The federal government took swift action to temporarily increase the Canada Child Benefit (CCB) effective May 2020. Parents who are without work or have lost the propensity to earn can receive an extra $300 monthly from the Canada Revenue Agency (CRA).
Canadian families or parents with eligible children under their care are getting financial aid. For the period from July 2019 to June 2020, the basic “tax-free” CCB is $553.25 monthly for children under six years old and $466.83 for children ages six to 17 years old.
The one-time CCB enhancement will amount to about $2 billion. The extra monthly support for parents who may have been laid off from their jobs or unable to work is $300 per child.
Since March 1, 2020, mass layoffs are happening in Canada. Bombardier (TSX:BBD.B) and CAE (TSX:CAE)(NYSE:CAE) have laid off 12,400 and 2,600 workers, respectively. Both companies are in the aerospace and defence industry. Investors should steer clear of this space, which is among the hardest hit.
Bombardier shares closed at $0.42 on April 24, 2020, and the stock is losing by 78.2% year to date. The company withdrew its financial targets for this year but will assess further the impact of the temporary suspension of operations. Rumours of bankruptcy are also starting to fly.
The factories of plane maker Bombardier are idle following the shutdown of non-essential services. Employees in Quebec will end their furlough by May 4, 2020, at least, although those in Ontario are in limbo until further notice.
With the stoppage in private jet and rail production, Bombardier is in dire straits. The demand for corporate aircraft or business jets, the biggest contributor to revenue, is almost non-existent in the wake of the pandemic.
Meanwhile, Bombardier is doing its share to combat COVID-19. Workers at its Thunder Bay plant are manufacturing ventilator components for a medical company in southern Ontario.
CAE’s stock performance is similarly horrendous. As of April 24, 2020, the price is $19.68, or a year-to-date loss of 42.5%. This $5.25 billion company provides training solutions for the civil aviation, defence and security, and healthcare markets around the world.

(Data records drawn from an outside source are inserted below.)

(* ===== verification/AvlProperties.v ===== *)
(** * Properties of the AVL tree

    TAvl refines the sorted association list, its reachable states are
    balanced, a search takes a logarithmic number of steps; and what [run_g]
    and [ncreate_g] do instead of what their callers expect. *)

From stdpp Require Import sorting.
From S2P Require Import Prelude Machine Heap Avl AvlTree AvlBalance AvlSearch AvlRemove AvlSubstitute AvlDelete AvlIter AvlSpec.

Section Properties.
Context {K V : Type}.
Variable kcmp : K -> K -> Z.
Context {HK : KeyOrder kcmp}.
Implicit Types (h : heap K V) (s : Avl.t) (T : tree K V).

(** ** Iteration *)

Lemma walk_ok h s T : avl_rep kcmp h s T -> forall R L fuel, inorder T = L ++ R -> (length R <= fuel)%nat ->
walk fuel h (first_ptr R) = Ret (entry <$> R).
Proof.
intros Hrep. induction R as [|[[a k] v] R IH]; intros L fuel E Hf; [by destruct fuel|]. simpl in Hf. destruct fuel as [|fuel]; [lia|].
destruct (element_path T L a k v R E) as (c & l & r & ET & EL & ER). rewrite ET in Hrep. cbn [walk first_ptr fst].
pose proof Hrep as [HT Hr _ _ _ _ _]. destruct (reps_unplug h s c _ HT Hr) as [(Ha & _) _].
rewrite (load_ok _ _ _ Ha). cbn [mbind res_bind node_k node_v]. rewrite (avl_iterNext_ok kcmp h s c l a k v r Hrep). cbn [mbind res_bind].
rewrite <- ER, (IH (L ++ [(a, k, v)])) by (rewrite <- ?app_assoc; done || lia). done.
Qed.

(** ** Heights *)

(** The square of the number of elements and one bounds the power of the height. *)
Lemma balanced_size T : balanced T -> 2 ^ height T <= (Z.of_nat (length (inorder T)) + 1) ^ 2.
Proof.
induction T as [|l IHl a k v r IHr]; [done|]. simpl balanced. intros (Hh & Hl & Hr). specialize (IHl Hl). specialize (IHr Hr).
simpl height. simpl inorder. rewrite length_app. simpl length. pose proof (height_nonneg l). pose proof (height_nonneg r).
set (x := Z.of_nat (length (inorder l)) + 1) in *. set (y := Z.of_nat (length (inorder r)) + 1) in *.
replace (Z.of_nat _ + 1) with (x + y) by lia. assert (0 < x /\ 0 < y) as [Hx Hy] by lia. clearbody x y.
assert (forall m n x y, 0 <= n -> n <= m <= n + 1 -> 0 < x -> 0 < y -> 2 ^ m <= x ^ 2 -> 2 ^ n <= y ^ 2 -> 2 ^ (1 + m) <= (x + y) ^ 2) as Hgen.
{ clear. intros m n x y Hn Hm Hx Hy H1 H2. rewrite Z.pow_add_r by lia. assert (0 < 2 ^ n) by lia.
  assert (2 ^ m = 2 ^ n \/ 2 ^ m = 2 * 2 ^ n) as Hmn.
  { assert (m = n \/ m = 1 + n) as [->| ->] by lia; [by left|right; by rewrite Z.pow_add_r by lia]. }
  rewrite !Z.pow_2_r in *. set (p := 2 ^ n) in *. clearbody p. assert (p <= x * y) as Hxy by (apply Z.square_le_simpl_nonneg; nia).
  nia. }
destruct (Z.max_spec (height l) (height r)) as [[? ->]|[? ->]].
- rewrite Z.add_comm. rewrite (Z.add_comm x y), (Z.add_comm (height r) 1). apply (Hgen (height r) (height l)); lia.
- apply (Hgen (height l) (height r)); lia.
Qed.

Lemma reachable_rep h s : reachable kcmp h s -> exists T, avl_rep kcmp h s T.
Proof.
induction 1 as [|h s o x h' s' _ [T Hrep] Hc E]; [exists Leaf; apply empty_rep|].
destruct (avl_run_op_ok kcmp h s T o Hrep Hc) as (h1 & s1 & T1 & E1 & Hrep1 & _). rewrite E1 in E. injection E as _ <- <-. by exists T1.
Qed.

(** ** run_g *)

(** Below the root every call ends at the null child of some node. *)
Lemma runOne_below h T : forall fuel p dir, reps h (Some p) dir T -> (Z.to_nat (height T) < fuel)%nat ->
runOne_g fuel h (root_ptr T) = Crash NullDeref.
Proof.
induction T as [|l IHl a k v r IHr]; intros fuel p dir HT Hf; (destruct fuel as [|fuel]; [lia|]); [done|]. simpl in Hf.
pose proof (height_nonneg l). pose proof (height_nonneg r). destruct HT as (Ha & Hl & Hr).
cbn [runOne_g root_ptr]. rewrite (load_ok _ _ _ Ha). cbn [mbind res_bind lchild rchild parent].
destruct (root_ptr l) eqn:El; [rewrite (IHl fuel _ _ Hl) by lia; done|]. cbn [mbind res_bind]. by rewrite (IHr fuel _ _ Hr) by lia.
Qed.

(** What a program that only uses TAvl can observe. *)
Definition observe (os : list (op (K:=K) (V:=V))) : res (list (out (V:=V)) * smap (K:=K) (V:=V) * Z) :=
r ← run_ops kcmp ∅ create os;
m ← walk (S (length os)) (snd (fst r)) (iterFirst_g (snd r));
Ret (fst (fst r), m, count (snd r)).

Lemma spec_ops_length os : forall m, (length (snd (spec_ops (K:=K) (V:=V) kcmp m os)) <= length m + length os)%nat.
Proof.
induction os as [|o os IH]; intros m; [simpl; lia|]. simpl. pose proof (spec_op_length kcmp m o) as H.
destruct (spec_op kcmp m o) as [x m1]. pose proof (IH m1). destruct (spec_ops kcmp m1 os). simpl in *. lia.
Qed.

(** ** The properties *)

(** C1. Whatever calls of [create], [replace], [remove], [find] and [clean] a
  program makes of an empty TAvl, none of them fails, each returns what the
  same call of a sorted association list returns, and afterwards the loop
  over the tree meets the entries of that list in order and [count] is their
  number. *)
Theorem avl_refines_sorted_map os : Z.of_nat (length os) < 2 ^ 64 ->
observe os = Ret (fst (spec_ops kcmp [] os), snd (spec_ops kcmp [] os), Z.of_nat (length (snd (spec_ops kcmp [] os)))).
Proof.
intros Hlen. unfold observe.
destruct (avl_run_ops_ok kcmp os ∅ create Leaf (empty_rep kcmp) ltac:(simpl; lia)) as (h & s & T & -> & Hrep & E).
cbn [mbind res_bind fst snd]. change (entries Leaf) with (@nil (K * V)) in *.
pose proof (spec_ops_length os []) as Hl. rewrite <- E in Hl |- *. unfold iterFirst_g. rewrite (avl_lowest _ _ _ _ Hrep).
rewrite (walk_ok h s T Hrep (inorder T) []); [|done|unfold entries in Hl; rewrite length_fmap in Hl; simpl in Hl; lia].
cbn [mbind res_bind]. unfold count. by rewrite (count_entries kcmp _ _ _ Hrep).
Qed.

(** C13. In every state that is reached from the empty tree the nodes are a
  binary search tree with correct parent pointers, balances and directions,
  the two subtrees of every node differ by at most one in height, the lowest
  node and the count are right, and the height is at most twice the
  logarithm of the number of elements and one. *)
Theorem reachable_balanced h s : reachable kcmp h s ->
exists T, reps h None 0 T /\ root s = root_ptr T /\ balanced T /\ sorted kcmp (inorder T) /\
  lowest s = first_ptr (inorder T) /\ count s = Z.of_nat (length (inorder T)) /\ 2 ^ height T <= (count s + 1) ^ 2.
Proof.
intros H. destruct (reachable_rep h s H) as [T [HT Hr Hb Hs Hd Hl Hn]]. exists T. split_and!; try done.
unfold count. rewrite Hn. by apply balanced_size.
Qed.

(** C23. A search ends after at most twice the logarithm of the number of
  elements and one steps down, on whatever state the tree has reached. *)
Theorem search_logarithmic h s k fuel : reachable kcmp h s -> (count s + 1) ^ 2 < 2 ^ (Z.of_nat fuel + 1) ->
exists p, find_loop kcmp fuel h (root s) k = Ret p /\ find_g kcmp h s k = Ret p.
Proof.
intros H Hf. destruct (reachable_rep h s H) as [T Hrep]. pose proof Hrep as [HT Hr Hb Hs Hd Hl Hn].
assert (height T < Z.of_nat fuel + 1) as Hh.
{ apply (Z.pow_lt_mono_r_iff 2); [lia|lia|]. pose proof (balanced_size T Hb). unfold count in Hf. rewrite Hn in Hf. lia. }
pose proof (height_le_length T) as H1. pose proof (avl_size kcmp h s T Hrep) as H2.
assert (fits kcmp k (@nil (frame K V))) as Hk by (by split).
assert (forall f1 f2 T par dir, reps h par dir T -> (Z.to_nat (height T) <= f1)%nat -> (Z.to_nat (height T) <= f2)%nat ->
  find_loop kcmp f1 h (root_ptr T) k = find_loop kcmp f2 h (root_ptr T) k) as Heq.
{ clear. intros f1 f2 T. revert f1 f2. induction T as [|l IHl a kn v r IHr]; intros f1 f2 par dir HT H1 H2; [by destruct f1, f2|].
  simpl in H1, H2. pose proof (height_nonneg l). pose proof (height_nonneg r).
  destruct f1 as [|f1], f2 as [|f2]; try lia. destruct HT as (Ha & Hl & Hr). cbn [find_loop root_ptr]. rewrite (load_ok _ _ _ Ha).
  cbn [mbind res_bind]. unfold get_ref, node_cmp. cbn [lchild rchild node_k]. repeat case_match; try done; cbn [mbind res_bind].
  all: first [lia | by eapply IHl; [eassumption|lia..] | by eapply IHr; [eassumption|lia..]]. }
destruct (find_loop_ok kcmp h k T [] (size h) None 0 HT Hs Hk) as (c & E); [lia|]. unfold find_g. rewrite Hr in *.
rewrite (Heq fuel (size h) T None 0 HT) by lia. destruct E as [(l & a & v & r & E & _)|(E & _)]; rewrite E; by eexists.
Qed.

(** [run_g] is not a traversal: of a tree whose root has no left child it
  gives the root to the callback and nothing else (the right subtree is
  skipped), and with any other non-empty tree it dereferences a null child,
  because [runOne_g] tests the parent pointer where it means the right
  child. *)
Theorem run_g_visits h s : reachable kcmp h s ->
exists T, root s = root_ptr T /\ run_g h s =
  match T with
  | Leaf => Ret []
  | Node Leaf a _ _ _ => Ret [Some a]
  | Node _ _ _ _ _ => Crash NullDeref
  end.
Proof.
intros H. destruct (reachable_rep h s H) as [T Hrep]. pose proof Hrep as [HT Hr _ _ _ _ _]. exists T. split; [done|].
unfold run_g. rewrite Hr. destruct T as [|l a k v r]; [done|]. destruct HT as (Ha & Hl & _).
pose proof (height_le_length (Node l a k v r)) as H1. pose proof (avl_size kcmp h s _ Hrep) as H2.
cbn [root_ptr runOne_g]. rewrite (load_ok _ _ _ Ha). cbn [mbind res_bind lchild parent].
destruct l as [|l1 b kb vb l2] eqn:El; [done|]. rewrite <- El in *. assert (root_ptr l = Some b) as Er by (by rewrite El).
rewrite (runOne_below h l (size h) a (-1) Hl), Er; [done|]. simpl in H1, H2. rewrite length_app in H2. simpl in H2.
pose proof (height_le_length l). lia.
Qed.

End Properties.

(** ** Instances *)

(** Integers compared by their difference. *)
Definition zcmp (x y : Z) : Z := x - y.

#[export] Instance zcmp_order : KeyOrder zcmp.
Proof. unfold zcmp. split; lia. Qed.

Definition some_ops : list (op (K:=Z) (V:=Z)) :=
  [OCreate 20 1; OCreate 10 2; OCreate 40 3; OCreate 30 4; OCreate 50 5; OCreate 35 6; OReplace 10 7; OCreate 20 8;
   ORemove 20; ORemove 99; OFind 35; OFind 20].

Lemma avl_refines_sorted_map_witness :
  observe zcmp some_ops = Ret ([OBool true; OBool true; OBool true; OBool true; OBool true; OBool true; OBool false; OBool false;
    OBool true; OBool false; OValue (Some 6); OValue None], [(10, 7); (30, 4); (35, 6); (40, 3); (50, 5)], 5).
Proof. exact (avl_refines_sorted_map zcmp some_ops ltac:(reflexivity)). Defined.

(** The tree with the key 20. *)
Definition one_heap : heap Z Z := {[ 1%positive := mk_node None None None 0 0 20 1 ]}.
Definition one_tree : Avl.t := mk (Some 1%positive) (Some 1%positive) 1.

Lemma one_reachable : reachable zcmp one_heap one_tree.
Proof. eapply (reachable_op zcmp ∅ create (OCreate 20 1)); [constructor|done|vm_compute; reflexivity]. Qed.

Lemma reachable_balanced_witness : exists T : tree Z Z, reps one_heap None 0 T /\ root one_tree = root_ptr T /\ balanced T /\ sorted zcmp (inorder T) /\
  lowest one_tree = first_ptr (inorder T) /\ count one_tree = Z.of_nat (length (inorder T)) /\ 2 ^ height T <= (count one_tree + 1) ^ 2.
Proof. exact (reachable_balanced zcmp one_heap one_tree one_reachable). Defined.

Lemma search_logarithmic_witness : exists p, find_loop zcmp 2 one_heap (root one_tree) 5 = Ret p /\ find_g zcmp one_heap one_tree 5 = Ret p.
Proof. exact (search_logarithmic zcmp one_heap one_tree 5 2 one_reachable ltac:(reflexivity)). Defined.

Lemma run_g_visits_witness : exists T : tree Z Z, root one_tree = root_ptr T /\ run_g one_heap one_tree =
  match T with Leaf => Ret [] | Node Leaf a _ _ _ => Ret [Some a] | Node _ _ _ _ _ => Crash NullDeref end.
Proof. exact (run_g_visits zcmp one_heap one_tree one_reachable). Defined.

(** What [accCreating] returns for [k] after the keys were created. *)
Definition created (ks : list Z) (k : Z) : res (option Z) :=
  r ← run_ops zcmp ∅ create ((fun k => OCreate k k) <$> ks);
  a ← accCreating zcmp 0 (snd (fst r)) (snd r) k;
  match fst (fst a) with
  | Some _ => n ← load (snd (fst a)) (fst (fst a)); Ret (Some (node_k n))
  | None => Ret None
  end.

(** [accCreating] of a new key reads the new node back from the place it
    was linked into, after the rebalancing: the rotations of an insertion leave
    a null pointer or the node of another key there. *)
Theorem accCreating_wrong_node :
  created [10; 20] 30 = Ret (Some 30) /\ created [10; 20] 15 = Ret None /\ created [20; 10; 40; 30; 50] 35 = Ret (Some 40).
Proof. split_and!; vm_compute; reflexivity. Qed.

CAE temporarily relieved 25% of its total 10,000 manpower while suspending dividends and its share-repurchase plan. About 900 employees are on a reduced work week. This flight simulator maker is also freezing or reducing the salaries of workers not included in the work-week reduction plan.
In response to the COVID-19 outbreak, CAE has designed a ventilator prototype. Once approved by Health Canada, the company will source the components to begin production. The said ventilator will provide life support to patients in intensive care units.
Orders and deliveries for flight simulators are grinding to a halt. The low demand will put extreme pressure on CAE’s balance sheet moving forward.
Parents in crisis
The lockdown has serious implications to parents as well. If you’re a parent in crisis, don’t miss out on the extra $300 from the CRA.